### Problem to work on
Scan the listing below for lines with "induction" in them. Give their number and nothing more.
(Beginning of Input data)
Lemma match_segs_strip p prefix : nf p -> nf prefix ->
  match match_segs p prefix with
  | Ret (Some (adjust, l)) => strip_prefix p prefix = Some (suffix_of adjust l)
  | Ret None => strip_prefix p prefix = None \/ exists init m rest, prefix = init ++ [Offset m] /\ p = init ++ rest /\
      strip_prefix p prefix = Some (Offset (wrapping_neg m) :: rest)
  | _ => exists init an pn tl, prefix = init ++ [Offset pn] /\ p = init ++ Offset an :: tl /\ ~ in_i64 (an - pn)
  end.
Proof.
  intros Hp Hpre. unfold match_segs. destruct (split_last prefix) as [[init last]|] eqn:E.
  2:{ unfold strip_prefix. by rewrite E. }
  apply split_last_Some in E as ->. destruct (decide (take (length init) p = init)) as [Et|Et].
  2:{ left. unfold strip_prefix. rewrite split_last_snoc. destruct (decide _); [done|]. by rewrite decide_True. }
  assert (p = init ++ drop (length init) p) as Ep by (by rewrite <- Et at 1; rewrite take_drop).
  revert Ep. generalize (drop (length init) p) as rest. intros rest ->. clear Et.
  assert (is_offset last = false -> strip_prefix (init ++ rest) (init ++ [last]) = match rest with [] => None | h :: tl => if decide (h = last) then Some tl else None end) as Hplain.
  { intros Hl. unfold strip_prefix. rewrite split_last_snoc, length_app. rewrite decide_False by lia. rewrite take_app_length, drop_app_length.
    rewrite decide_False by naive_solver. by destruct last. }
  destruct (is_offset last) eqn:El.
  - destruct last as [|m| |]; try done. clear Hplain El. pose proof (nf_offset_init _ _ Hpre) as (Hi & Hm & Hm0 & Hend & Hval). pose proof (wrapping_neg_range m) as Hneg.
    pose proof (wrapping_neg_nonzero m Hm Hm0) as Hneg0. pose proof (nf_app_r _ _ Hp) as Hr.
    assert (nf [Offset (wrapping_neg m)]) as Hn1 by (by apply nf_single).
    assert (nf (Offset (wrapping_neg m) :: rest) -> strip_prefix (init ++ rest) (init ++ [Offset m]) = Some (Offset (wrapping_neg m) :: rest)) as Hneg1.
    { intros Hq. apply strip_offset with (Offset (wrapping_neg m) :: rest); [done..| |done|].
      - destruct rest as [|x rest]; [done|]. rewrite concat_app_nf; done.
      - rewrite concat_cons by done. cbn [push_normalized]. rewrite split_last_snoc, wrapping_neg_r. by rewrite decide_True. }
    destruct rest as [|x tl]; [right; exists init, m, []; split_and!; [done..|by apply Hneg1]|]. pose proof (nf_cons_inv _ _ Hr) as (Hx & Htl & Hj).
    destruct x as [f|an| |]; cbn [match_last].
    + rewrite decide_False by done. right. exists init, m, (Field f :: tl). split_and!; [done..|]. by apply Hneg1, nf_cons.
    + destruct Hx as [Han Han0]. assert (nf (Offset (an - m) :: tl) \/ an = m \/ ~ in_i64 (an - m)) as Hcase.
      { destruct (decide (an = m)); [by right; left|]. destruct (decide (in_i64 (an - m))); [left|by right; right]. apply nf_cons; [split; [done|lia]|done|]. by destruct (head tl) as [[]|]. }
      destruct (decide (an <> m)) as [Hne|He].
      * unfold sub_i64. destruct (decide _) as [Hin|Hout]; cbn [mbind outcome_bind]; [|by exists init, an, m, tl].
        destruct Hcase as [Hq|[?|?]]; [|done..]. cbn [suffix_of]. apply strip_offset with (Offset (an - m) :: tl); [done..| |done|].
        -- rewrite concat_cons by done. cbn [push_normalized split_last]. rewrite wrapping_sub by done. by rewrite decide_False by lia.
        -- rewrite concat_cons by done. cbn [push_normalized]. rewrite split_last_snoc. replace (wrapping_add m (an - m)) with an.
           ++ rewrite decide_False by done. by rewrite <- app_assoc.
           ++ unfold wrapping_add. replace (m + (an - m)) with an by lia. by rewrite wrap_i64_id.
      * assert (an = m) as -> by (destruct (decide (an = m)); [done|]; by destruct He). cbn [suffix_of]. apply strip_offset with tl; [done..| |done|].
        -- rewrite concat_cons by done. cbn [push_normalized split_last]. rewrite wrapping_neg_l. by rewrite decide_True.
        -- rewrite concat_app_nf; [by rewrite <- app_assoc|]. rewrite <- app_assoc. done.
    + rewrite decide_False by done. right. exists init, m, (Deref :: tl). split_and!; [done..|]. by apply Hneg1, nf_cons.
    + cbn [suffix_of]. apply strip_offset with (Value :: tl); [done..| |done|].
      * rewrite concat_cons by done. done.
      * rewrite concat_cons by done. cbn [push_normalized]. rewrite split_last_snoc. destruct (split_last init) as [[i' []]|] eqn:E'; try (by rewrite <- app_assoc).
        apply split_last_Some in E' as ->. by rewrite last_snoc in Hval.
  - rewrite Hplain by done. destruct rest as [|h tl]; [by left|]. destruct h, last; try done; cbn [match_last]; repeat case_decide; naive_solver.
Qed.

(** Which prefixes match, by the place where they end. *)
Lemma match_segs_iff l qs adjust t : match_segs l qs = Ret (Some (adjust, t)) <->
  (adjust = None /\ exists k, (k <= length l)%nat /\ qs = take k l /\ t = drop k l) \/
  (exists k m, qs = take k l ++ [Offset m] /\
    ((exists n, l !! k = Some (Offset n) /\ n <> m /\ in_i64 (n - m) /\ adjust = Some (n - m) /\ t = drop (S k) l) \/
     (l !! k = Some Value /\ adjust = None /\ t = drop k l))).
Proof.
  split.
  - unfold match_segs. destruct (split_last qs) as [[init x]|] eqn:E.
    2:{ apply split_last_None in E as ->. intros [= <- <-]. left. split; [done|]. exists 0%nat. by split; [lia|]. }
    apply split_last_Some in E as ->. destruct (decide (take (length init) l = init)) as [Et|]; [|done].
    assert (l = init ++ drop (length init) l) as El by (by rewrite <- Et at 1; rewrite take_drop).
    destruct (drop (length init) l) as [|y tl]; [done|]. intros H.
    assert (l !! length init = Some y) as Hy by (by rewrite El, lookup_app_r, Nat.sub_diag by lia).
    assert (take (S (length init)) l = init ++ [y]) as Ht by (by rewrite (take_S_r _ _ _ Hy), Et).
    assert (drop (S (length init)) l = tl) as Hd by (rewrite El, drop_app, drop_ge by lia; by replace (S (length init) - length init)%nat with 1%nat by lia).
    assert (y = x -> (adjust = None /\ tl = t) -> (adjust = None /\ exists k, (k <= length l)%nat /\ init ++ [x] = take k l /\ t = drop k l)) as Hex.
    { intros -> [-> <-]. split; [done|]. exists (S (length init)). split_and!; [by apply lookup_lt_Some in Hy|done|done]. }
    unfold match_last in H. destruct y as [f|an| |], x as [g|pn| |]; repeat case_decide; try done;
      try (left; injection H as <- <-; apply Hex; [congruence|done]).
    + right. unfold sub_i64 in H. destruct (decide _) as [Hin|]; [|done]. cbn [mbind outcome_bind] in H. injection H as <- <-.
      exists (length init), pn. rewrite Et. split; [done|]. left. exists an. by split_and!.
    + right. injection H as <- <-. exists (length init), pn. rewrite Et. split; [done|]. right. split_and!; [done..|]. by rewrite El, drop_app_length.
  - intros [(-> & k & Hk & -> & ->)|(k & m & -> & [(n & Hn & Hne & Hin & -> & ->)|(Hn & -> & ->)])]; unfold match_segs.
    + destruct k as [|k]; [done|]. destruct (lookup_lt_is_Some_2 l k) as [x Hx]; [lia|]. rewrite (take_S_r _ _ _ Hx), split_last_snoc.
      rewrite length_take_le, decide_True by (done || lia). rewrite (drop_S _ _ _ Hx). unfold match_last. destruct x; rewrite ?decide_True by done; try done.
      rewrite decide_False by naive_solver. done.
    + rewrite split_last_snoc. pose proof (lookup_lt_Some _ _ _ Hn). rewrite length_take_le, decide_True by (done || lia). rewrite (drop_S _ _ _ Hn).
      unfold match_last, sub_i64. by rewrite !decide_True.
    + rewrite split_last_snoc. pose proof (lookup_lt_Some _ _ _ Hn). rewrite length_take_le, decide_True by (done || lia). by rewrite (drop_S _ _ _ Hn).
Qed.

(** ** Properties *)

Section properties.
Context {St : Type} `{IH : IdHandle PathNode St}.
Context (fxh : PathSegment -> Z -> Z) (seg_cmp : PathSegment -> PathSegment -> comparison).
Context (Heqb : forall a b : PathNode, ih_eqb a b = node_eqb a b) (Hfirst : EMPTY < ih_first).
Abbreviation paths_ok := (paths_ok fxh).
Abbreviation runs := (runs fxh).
(End of Input data)
(Beginning of Input data)
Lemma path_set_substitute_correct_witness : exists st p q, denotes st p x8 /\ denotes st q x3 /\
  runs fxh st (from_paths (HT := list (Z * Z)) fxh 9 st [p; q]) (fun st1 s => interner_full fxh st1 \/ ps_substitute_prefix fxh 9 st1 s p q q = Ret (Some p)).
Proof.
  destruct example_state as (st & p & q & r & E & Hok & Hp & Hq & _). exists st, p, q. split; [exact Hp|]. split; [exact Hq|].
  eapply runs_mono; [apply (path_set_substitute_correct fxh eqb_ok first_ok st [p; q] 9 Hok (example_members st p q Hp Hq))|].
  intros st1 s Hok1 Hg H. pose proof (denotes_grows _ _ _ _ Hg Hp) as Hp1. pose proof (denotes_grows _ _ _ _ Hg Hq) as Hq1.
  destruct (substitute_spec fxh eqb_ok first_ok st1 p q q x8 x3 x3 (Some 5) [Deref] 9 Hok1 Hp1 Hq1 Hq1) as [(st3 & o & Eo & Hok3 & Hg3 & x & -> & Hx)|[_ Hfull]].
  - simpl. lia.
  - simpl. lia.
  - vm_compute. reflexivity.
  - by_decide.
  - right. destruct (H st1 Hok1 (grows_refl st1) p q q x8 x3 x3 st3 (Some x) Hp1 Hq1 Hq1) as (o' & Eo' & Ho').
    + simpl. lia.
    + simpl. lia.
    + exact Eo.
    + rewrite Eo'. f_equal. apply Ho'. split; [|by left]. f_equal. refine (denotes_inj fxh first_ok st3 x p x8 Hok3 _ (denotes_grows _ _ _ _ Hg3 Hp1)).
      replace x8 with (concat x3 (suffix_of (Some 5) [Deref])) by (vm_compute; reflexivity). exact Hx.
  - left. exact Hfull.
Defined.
(End of Input data)
(Beginning of Input data)
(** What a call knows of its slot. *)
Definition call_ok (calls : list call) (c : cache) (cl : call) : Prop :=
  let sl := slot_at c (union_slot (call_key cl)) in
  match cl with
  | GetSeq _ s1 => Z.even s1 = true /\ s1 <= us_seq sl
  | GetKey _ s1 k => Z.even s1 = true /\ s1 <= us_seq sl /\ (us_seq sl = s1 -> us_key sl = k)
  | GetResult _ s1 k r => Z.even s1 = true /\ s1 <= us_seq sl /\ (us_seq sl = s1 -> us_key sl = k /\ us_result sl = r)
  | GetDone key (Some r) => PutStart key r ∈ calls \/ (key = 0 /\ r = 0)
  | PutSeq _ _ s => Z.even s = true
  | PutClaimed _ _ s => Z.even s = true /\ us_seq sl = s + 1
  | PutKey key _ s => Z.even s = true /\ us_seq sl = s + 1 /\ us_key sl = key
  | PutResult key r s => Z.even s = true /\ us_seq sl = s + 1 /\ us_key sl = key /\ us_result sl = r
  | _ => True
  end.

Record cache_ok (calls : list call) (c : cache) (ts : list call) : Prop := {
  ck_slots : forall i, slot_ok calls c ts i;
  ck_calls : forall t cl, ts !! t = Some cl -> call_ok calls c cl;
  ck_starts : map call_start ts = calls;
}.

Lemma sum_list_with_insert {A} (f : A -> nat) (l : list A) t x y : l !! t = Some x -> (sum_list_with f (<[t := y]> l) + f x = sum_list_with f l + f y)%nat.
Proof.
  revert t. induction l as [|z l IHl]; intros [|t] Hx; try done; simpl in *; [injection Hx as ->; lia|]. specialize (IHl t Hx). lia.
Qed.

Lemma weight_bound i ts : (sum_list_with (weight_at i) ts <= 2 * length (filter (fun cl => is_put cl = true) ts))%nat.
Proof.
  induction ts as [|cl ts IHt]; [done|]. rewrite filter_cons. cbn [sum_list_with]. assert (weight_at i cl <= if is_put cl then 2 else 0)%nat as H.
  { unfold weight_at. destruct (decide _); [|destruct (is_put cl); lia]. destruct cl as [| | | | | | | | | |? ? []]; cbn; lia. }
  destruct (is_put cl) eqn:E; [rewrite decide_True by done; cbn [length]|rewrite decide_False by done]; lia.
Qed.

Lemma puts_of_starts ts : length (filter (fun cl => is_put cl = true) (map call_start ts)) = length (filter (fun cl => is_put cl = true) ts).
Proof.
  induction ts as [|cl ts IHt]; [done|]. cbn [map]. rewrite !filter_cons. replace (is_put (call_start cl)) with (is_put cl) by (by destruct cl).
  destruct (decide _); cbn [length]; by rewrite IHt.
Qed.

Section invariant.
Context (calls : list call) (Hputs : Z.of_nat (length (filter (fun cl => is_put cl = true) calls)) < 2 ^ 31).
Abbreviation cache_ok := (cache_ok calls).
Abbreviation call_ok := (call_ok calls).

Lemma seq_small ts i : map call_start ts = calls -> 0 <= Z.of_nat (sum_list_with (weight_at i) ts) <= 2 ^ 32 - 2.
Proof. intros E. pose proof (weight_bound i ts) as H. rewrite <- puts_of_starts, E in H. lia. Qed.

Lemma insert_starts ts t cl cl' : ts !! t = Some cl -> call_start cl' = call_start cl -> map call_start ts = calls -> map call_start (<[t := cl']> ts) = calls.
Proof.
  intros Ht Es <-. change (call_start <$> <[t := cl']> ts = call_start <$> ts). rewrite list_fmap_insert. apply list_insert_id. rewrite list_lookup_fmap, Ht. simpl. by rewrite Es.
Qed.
(End of Input data)
### Response for this exercise
3